Exact repetition, please: start with the line where "Definition clear_range (x" appears and stop after the final line of the records.
*** Raw data ***
(** Codecs that do not depend on the alignment, by the bits they use *)
Definition packs (pk : bit_ref -> pack_result) (E : list bool) : Prop := forall b L, repr b L -> exists b', pk b = pack_ok b' /\ repr b' (L ++ E).
Definition reads {A} (upk : cbit_ref -> unpack_result A) (E : list bool) (v : A) : Prop :=
  forall c R, rrepr c (E ++ R) -> exists c', upk c = Some (UOk v c') /\ rrepr c' R /\ cb_buffer c' = cb_buffer c /\ cbref_distance c' = cbref_distance c + Z.of_nat (length E).
Lemma encodes_packs {A} pk upk E (v : A) : packs pk E -> reads upk E v -> forall al, encodes al pk upk v.
Proof. intros Hp Hu al b L Hb. destruct (Hp b L Hb) as (b' & H1 & H2). exists b', E. split_and!; [done..|]. intros c R Hc _. by apply Hu. Qed.
Lemma packs_bits val n : 0 <= n < 64 -> packs (fun b => bref_pack b val n) (bits_be (Z.to_nat n) val).
Proof. intros Hn b L Hb. by apply bref_pack_spec. Qed.
Lemma packs_bind pk1 E1 pk2 E2 : packs pk1 E1 -> packs pk2 E2 -> packs (fun b => let! b := pk1 b in pk2 b) (E1 ++ E2).
Proof. intros H1 H2 b L Hb. destruct (H1 b L Hb) as (b1 & P1 & R1). destruct (H2 b1 _ R1) as (b2 & P2 & R2). exists b2. rewrite P1, app_assoc. done. Qed.
Lemma packs_ret : packs pack_ok [].
Proof. intros b L Hb. exists b. by rewrite app_nil_r. Qed.
Lemma packs_each l : packs (fun b => pack_each b l) (bytes_bits l).
Proof. intros b L Hb. by apply pack_each_spec. Qed.
Lemma reads_bits t v n : int_type_ok t -> 0 <= n <= it_width t -> reads (fun c => cbref_unpack t c n) (bits_be (Z.to_nat n) v) (it_conv t (v mod 2 ^ n)).
Proof. intros Ht Hn c R Hc. destruct (unpack_spec t c n v R Ht Hc Hn) as (c' & H1 & H2 & H3 & H4). exists c'. split_and!; [done..|]. rewrite bits_be_length. lia. Qed.
Lemma reads_flag v : reads (fun c => cbref_unpack_bool c 1) [v] v.
Proof. intros c R Hc. destruct (unpack_bool_spec c v R Hc) as (c' & H1 & H2 & H3 & H4). exists c'. split_and!; [done..|]. cbn. lia. Qed.
Lemma reads_bind {A B} upk1 E1 (x : A) (upk2 : A -> cbit_ref -> unpack_result B) E2 y :
  reads upk1 E1 x -> reads (upk2 x) E2 y -> reads (fun c => let! (x, c) := upk1 c in upk2 x c) (E1 ++ E2) y.
Proof.
  intros H1 H2 c R Hc. rewrite <-app_assoc in Hc. destruct (H1 c _ Hc) as (c1 & V1 & S1 & B1 & D1). destruct (H2 c1 R S1) as (c2 & V2 & S2 & B2 & D2).
  exists c2. rewrite V1. split_and!; [exact V2|done|congruence|]. rewrite D2, D1, length_app. lia.
Qed.
Lemma reads_ret {A} (v : A) : reads (fun c => Some (UOk v c)) [] v.
Proof. intros c R Hc. exists c. split_and!; [done..|cbn; lia]. Qed.
Lemma uint8_conv x : is_u8 x -> it_conv uint8 x = x.
Proof. intros Hx. apply it_conv_id; [cbn; lia|]. change (it_min uint8) with 0. change (it_max uint8) with 255. unfold is_u8 in Hx. lia. Qed.
Lemma uint32_conv x : is_u32 x -> it_conv uint32 x = x.
Proof. intros Hx. apply it_conv_id; [cbn; lia|]. change (it_min uint32) with 0. change (it_max uint32) with (2 ^ 32 - 1). unfold is_u32 in Hx. lia. Qed.
Lemma uint8_ok : int_type_ok uint8.
Proof. split; [cbn; lia|done]. Qed.
Lemma uint32_ok : int_type_ok uint32.
Proof. split; [cbn; lia|done]. Qed.
Lemma reads_each l : bytes_ok l -> reads (fun c => unpack_each c (length l)) (bytes_bits l) l.
Proof.
  pose proof uint8_ok as Hu. induction 1 as [|x l Hx _ IH]; [apply reads_ret|]. change (bytes_bits (x :: l)) with (bits_be (Z.to_nat 8) x ++ bytes_bits l).
  pose proof (reads_bits uint8 x 8 Hu ltac:(cbn; lia)) as H8. rewrite Z.mod_small in H8 by (unfold is_u8 in Hx; lia).
  rewrite uint8_conv in H8 by done. apply (reads_bind _ _ x (fun x c => let! (l, c) := unpack_each c (length l) in Some (UOk (x :: l) c)) _ _ H8).
  rewrite <-(app_nil_r (bytes_bits l)). apply (reads_bind _ _ l (fun l c => Some (UOk (x :: l) c)) _ _ IH). apply reads_ret.
Qed.
(** ** Single precision *)
Lemma log2_range x : 0 < x -> 2 ^ Z.log2 x <= x < 2 ^ (Z.log2 x + 1) /\ 0 <= Z.log2 x.
Proof. intros Hx. pose proof (Z.log2_spec x Hx) as H. rewrite <-Z.add_1_r in H. split; [exact H|apply Z.log2_nonneg]. Qed.
Lemma log2_lt x n : 0 < x < 2 ^ n -> 0 <= n -> Z.log2 x < n.
Proof. intros Hx Hn. apply Z.log2_lt_pow2; lia. Qed.
Lemma float_of_small x : x < 2 ^ 24 -> float_of x = x.
Proof.
  intros Hx. unfold float_of. destruct (x <=? 0) eqn:E; [done|]. breflect. rewrite (proj2 (Z.leb_le (Z.log2 x - 23) 0)); [done|].
  pose proof (log2_lt x 24 ltac:(lia) ltac:(lia)). lia.
Qed.
Lemma float_of_bounds x : 0 < x -> let k := Z.log2 x in 2 ^ k <= float_of x <= 2 ^ (k + 1) /\ (24 <= k -> x - 2 ^ (k - 24) <= float_of x <= x + 2 ^ (k - 24)) /\ (k < 24 -> float_of x = x).
Proof.
  intros Hx k. destruct (log2_range x Hx) as [Hr Hk]. fold k in Hr, Hk. unfold float_of. rewrite (proj2 (Z.leb_gt x 0)) by lia. fold k. cbv zeta.
  destruct (k - 23 <=? 0) eqn:E; breflect; [split_and!; [lia|lia|lia|done]|]. set (e := k - 23) in *. assert (0 < 2 ^ e) as He by lia. pose proof (Z.div_mod x (2 ^ e) ltac:(lia)) as Hdm.
  pose proof (Z.mod_pos_bound x (2 ^ e) He) as Hm. set (q := x / 2 ^ e) in *. set (r := x mod 2 ^ e) in *.
  assert (2 ^ e = 2 * 2 ^ (e - 1)) as H2 by (replace e with (1 + (e - 1)) at 1 by lia; rewrite Z.pow_add_r by lia; lia).
  assert (2 ^ k = 2 ^ 23 * 2 ^ e) as Hke by (rewrite <-Z.pow_add_r by lia; f_equal; lia). assert (2 ^ (k + 1) = 2 * (2 ^ 23 * 2 ^ e)) as Hke1 by (rewrite Z.pow_add_r by lia; lia).
  replace (k - 24) with (e - 1) by lia. assert (2 ^ 23 <= q < 2 ^ 24) as Hq by (change (2 ^ 24) with (2 * 2 ^ 23); nia).
  assert (forall u : bool, (u = true -> 2 ^ (e - 1) <= r) -> (u = false -> r <= 2 ^ (e - 1)) ->
    (2 ^ k <= (if u then q + 1 else q) * 2 ^ e <= 2 ^ (k + 1)) /\ x - 2 ^ (e - 1) <= (if u then q + 1 else q) * 2 ^ e <= x + 2 ^ (e - 1)) as Haux.
  { intros [] H1 H0; [specialize (H1 eq_refl)|specialize (H0 eq_refl)]; change (2 ^ 24) with (2 * 2 ^ 23) in Hq; split; nia. }
  destruct (Haux ((2 ^ (e - 1) <? r) || ((r =? 2 ^ (e - 1)) && Z.odd q))) as [Ha Hb].
  - intros Hu. apply orb_true_iff in Hu as [Hu|Hu]; breflect; lia.
  - intros Hu. breflect. lia.
  - split_and!; [lia|lia|done|lia].
Qed.

(** Ranges whose size is a power of two or clear of it by one part in 2^16; all sizes up to 2^16 are. *)
Definition clear_range (x : Z) : Prop := x = 2 ^ Z.log2 x \/ 2 ^ Z.log2 x + 2 ^ (Z.log2 x - 16) <= x.
Lemma clear_small x : 1 <= x <= 2 ^ 16 -> clear_range x.
Proof.
  intros Hx. destruct (log2_range x ltac:(lia)) as [Hr Hk]. destruct (decide (x = 2 ^ Z.log2 x)) as [|Hne]; [by left|right].
  assert (2 ^ (Z.log2 x - 16) <= 1) as H1; [|lia]. assert (Z.log2 x < 17) as Hl by (apply log2_lt; [change (2 ^ 17) with (2 * 2 ^ 16); lia|lia]). change 1 with (2 ^ 0). destruct (decide (Z.log2 x - 16 < 0)) as [Hneg|]; [rewrite Z.pow_neg_r by lia; lia|].
  apply Z.pow_le_mono_r; lia.
Qed.

Section Numbers.
Context `{Hlog : Log2f} {Hlaws : Log2fLaws}.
*** End of Raw data ***
- Answer section
Definition clear_range (x : Z) : Prop := x = 2 ^ Z.log2 x \/ 2 ^ Z.log2 x + 2 ^ (Z.log2 x - 16) <= x.
Lemma clear_small x : 1 <= x <= 2 ^ 16 -> clear_range x.
Proof.
  intros Hx. destruct (log2_range x ltac:(lia)) as [Hr Hk]. destruct (decide (x = 2 ^ Z.log2 x)) as [|Hne]; [by left|right].
  assert (2 ^ (Z.log2 x - 16) <= 1) as H1; [|lia]. assert (Z.log2 x < 17) as Hl by (apply log2_lt; [change (2 ^ 17) with (2 * 2 ^ 16); lia|lia]). change 1 with (2 ^ 0). destruct (decide (Z.log2 x - 16 < 0)) as [Hneg|]; [rewrite Z.pow_neg_r by lia; lia|].
  apply Z.pow_le_mono_r; lia.
Qed.

Section Numbers.
Context `{Hlog : Log2f} {Hlaws : Log2fLaws}.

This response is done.